◆ **WHAT THIS TASK INVOLVES**
Set out the listing word for word. End with the line that contains "(** [void Assign(Type".
────────
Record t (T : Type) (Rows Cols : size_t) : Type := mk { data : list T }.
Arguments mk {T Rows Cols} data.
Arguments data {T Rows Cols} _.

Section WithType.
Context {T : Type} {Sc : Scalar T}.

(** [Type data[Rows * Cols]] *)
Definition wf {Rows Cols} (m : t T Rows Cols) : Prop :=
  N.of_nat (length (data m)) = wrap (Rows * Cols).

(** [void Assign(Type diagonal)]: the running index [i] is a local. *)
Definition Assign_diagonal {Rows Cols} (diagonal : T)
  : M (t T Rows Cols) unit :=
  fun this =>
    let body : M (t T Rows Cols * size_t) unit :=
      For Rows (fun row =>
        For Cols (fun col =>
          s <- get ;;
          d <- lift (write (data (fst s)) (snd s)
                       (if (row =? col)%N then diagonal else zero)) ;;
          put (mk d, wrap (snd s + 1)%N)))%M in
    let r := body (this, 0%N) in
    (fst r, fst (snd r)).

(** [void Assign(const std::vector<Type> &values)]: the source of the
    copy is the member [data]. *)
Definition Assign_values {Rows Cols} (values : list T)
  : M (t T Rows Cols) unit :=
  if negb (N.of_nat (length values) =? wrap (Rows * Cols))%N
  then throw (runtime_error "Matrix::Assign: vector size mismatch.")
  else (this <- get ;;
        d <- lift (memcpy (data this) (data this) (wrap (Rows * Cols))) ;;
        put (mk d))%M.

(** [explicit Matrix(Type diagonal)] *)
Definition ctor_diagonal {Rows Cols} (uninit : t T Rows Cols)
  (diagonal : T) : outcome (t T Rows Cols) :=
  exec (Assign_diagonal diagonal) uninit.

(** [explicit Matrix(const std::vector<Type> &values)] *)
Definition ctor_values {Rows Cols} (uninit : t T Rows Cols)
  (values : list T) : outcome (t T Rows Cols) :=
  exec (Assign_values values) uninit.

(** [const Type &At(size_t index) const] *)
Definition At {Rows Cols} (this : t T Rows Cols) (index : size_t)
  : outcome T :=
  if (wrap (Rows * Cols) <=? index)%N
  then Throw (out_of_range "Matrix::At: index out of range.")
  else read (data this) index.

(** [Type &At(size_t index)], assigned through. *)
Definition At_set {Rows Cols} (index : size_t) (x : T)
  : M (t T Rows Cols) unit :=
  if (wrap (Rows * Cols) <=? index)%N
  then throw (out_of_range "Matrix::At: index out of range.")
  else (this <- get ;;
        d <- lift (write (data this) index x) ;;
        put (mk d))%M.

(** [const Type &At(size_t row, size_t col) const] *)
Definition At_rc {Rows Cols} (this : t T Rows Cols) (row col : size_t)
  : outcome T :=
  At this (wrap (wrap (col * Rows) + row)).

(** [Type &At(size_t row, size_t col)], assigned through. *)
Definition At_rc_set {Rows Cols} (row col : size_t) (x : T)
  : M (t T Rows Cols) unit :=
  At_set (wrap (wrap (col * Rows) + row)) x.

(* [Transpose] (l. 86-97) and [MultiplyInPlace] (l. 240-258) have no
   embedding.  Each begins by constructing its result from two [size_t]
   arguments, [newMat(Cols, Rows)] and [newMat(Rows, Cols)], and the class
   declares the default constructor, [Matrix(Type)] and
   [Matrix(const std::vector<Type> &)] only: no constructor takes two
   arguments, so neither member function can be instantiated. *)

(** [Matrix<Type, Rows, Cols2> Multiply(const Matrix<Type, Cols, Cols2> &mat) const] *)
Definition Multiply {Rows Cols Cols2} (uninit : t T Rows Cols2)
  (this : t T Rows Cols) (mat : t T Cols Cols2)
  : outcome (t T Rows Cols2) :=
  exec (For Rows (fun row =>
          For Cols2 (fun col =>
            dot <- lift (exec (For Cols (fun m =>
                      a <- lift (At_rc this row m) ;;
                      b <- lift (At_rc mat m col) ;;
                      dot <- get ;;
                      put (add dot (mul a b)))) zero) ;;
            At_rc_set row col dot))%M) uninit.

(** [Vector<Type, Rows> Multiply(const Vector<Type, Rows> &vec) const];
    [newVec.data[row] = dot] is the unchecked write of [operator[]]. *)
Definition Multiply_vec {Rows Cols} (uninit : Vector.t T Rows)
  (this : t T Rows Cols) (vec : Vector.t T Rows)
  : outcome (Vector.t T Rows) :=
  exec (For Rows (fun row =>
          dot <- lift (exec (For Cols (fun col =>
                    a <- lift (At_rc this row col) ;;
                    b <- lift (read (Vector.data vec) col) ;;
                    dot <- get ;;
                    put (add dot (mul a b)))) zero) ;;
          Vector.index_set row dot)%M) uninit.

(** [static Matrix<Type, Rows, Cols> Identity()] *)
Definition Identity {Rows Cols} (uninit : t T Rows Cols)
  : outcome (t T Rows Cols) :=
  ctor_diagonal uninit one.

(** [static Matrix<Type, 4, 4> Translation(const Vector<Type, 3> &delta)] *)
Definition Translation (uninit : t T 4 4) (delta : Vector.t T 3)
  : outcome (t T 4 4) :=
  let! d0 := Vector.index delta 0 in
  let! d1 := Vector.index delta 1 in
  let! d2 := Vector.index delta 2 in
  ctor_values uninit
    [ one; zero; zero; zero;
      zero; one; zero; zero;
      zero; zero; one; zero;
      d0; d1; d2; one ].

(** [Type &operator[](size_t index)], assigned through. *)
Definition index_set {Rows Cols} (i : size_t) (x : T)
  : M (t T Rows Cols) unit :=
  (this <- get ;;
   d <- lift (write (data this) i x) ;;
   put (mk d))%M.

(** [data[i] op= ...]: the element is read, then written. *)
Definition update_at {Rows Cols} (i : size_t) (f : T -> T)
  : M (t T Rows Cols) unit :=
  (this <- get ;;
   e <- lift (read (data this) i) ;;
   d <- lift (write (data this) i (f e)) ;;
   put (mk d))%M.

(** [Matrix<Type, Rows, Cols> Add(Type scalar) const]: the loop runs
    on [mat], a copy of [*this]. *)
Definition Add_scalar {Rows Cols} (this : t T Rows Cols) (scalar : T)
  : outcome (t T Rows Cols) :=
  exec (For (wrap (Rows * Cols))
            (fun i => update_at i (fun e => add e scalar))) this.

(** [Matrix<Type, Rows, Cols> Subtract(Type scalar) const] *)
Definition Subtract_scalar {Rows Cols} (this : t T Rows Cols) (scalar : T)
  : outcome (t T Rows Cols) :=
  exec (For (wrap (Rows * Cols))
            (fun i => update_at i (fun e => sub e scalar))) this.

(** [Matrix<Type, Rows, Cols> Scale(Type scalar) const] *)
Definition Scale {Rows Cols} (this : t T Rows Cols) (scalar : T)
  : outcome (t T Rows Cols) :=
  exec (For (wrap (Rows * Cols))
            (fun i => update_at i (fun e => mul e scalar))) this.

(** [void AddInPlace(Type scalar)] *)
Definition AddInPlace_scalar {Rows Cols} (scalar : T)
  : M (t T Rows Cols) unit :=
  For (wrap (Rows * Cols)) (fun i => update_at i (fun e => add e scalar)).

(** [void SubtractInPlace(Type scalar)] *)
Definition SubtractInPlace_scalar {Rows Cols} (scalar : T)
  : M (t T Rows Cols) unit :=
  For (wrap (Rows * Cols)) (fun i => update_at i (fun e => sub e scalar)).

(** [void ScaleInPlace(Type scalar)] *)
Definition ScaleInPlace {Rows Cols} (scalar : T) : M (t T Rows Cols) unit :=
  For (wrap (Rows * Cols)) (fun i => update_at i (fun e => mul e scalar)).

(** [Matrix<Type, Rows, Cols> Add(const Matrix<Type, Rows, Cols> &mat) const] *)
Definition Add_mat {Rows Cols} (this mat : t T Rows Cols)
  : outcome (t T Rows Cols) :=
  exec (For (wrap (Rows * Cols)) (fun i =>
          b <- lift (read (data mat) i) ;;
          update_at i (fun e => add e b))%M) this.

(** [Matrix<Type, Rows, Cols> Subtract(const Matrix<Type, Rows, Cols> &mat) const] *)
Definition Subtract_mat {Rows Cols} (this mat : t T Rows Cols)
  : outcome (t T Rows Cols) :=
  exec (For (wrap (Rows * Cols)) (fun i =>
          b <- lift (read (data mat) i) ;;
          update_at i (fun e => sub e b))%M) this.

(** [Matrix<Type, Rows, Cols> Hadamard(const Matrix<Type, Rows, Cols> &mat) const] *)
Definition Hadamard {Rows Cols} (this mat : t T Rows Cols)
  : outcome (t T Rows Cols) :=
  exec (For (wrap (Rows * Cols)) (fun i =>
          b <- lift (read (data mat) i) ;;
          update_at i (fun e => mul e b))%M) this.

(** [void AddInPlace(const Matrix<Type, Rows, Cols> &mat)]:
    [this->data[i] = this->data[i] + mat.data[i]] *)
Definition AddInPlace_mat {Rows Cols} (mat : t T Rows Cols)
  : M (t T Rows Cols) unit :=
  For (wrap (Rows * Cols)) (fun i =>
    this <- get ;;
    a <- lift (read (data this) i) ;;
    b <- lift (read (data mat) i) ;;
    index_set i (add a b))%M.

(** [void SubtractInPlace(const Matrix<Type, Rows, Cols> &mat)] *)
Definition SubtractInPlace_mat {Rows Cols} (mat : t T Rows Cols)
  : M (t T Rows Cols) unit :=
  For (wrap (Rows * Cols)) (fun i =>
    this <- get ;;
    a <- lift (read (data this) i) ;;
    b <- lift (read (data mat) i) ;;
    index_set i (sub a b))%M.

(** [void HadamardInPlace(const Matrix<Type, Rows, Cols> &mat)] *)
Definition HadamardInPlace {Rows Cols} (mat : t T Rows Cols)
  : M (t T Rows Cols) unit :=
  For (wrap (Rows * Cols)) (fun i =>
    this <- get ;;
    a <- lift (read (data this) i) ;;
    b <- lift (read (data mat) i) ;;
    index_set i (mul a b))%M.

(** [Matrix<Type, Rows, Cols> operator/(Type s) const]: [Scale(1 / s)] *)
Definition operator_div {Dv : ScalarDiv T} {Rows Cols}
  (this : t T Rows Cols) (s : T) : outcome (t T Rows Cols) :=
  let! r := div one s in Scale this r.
────────
◆ **ANSWER TO THIS PROBLEM**
Record t (T : Type) (Rows Cols : size_t) : Type := mk { data : list T }.
Arguments mk {T Rows Cols} data.
Arguments data {T Rows Cols} _.

Section WithType.
Context {T : Type} {Sc : Scalar T}.

(** [Type data[Rows * Cols]] *)
Definition wf {Rows Cols} (m : t T Rows Cols) : Prop :=
  N.of_nat (length (data m)) = wrap (Rows * Cols).

(** [void Assign(Type diagonal)]: the running index [i] is a local. *)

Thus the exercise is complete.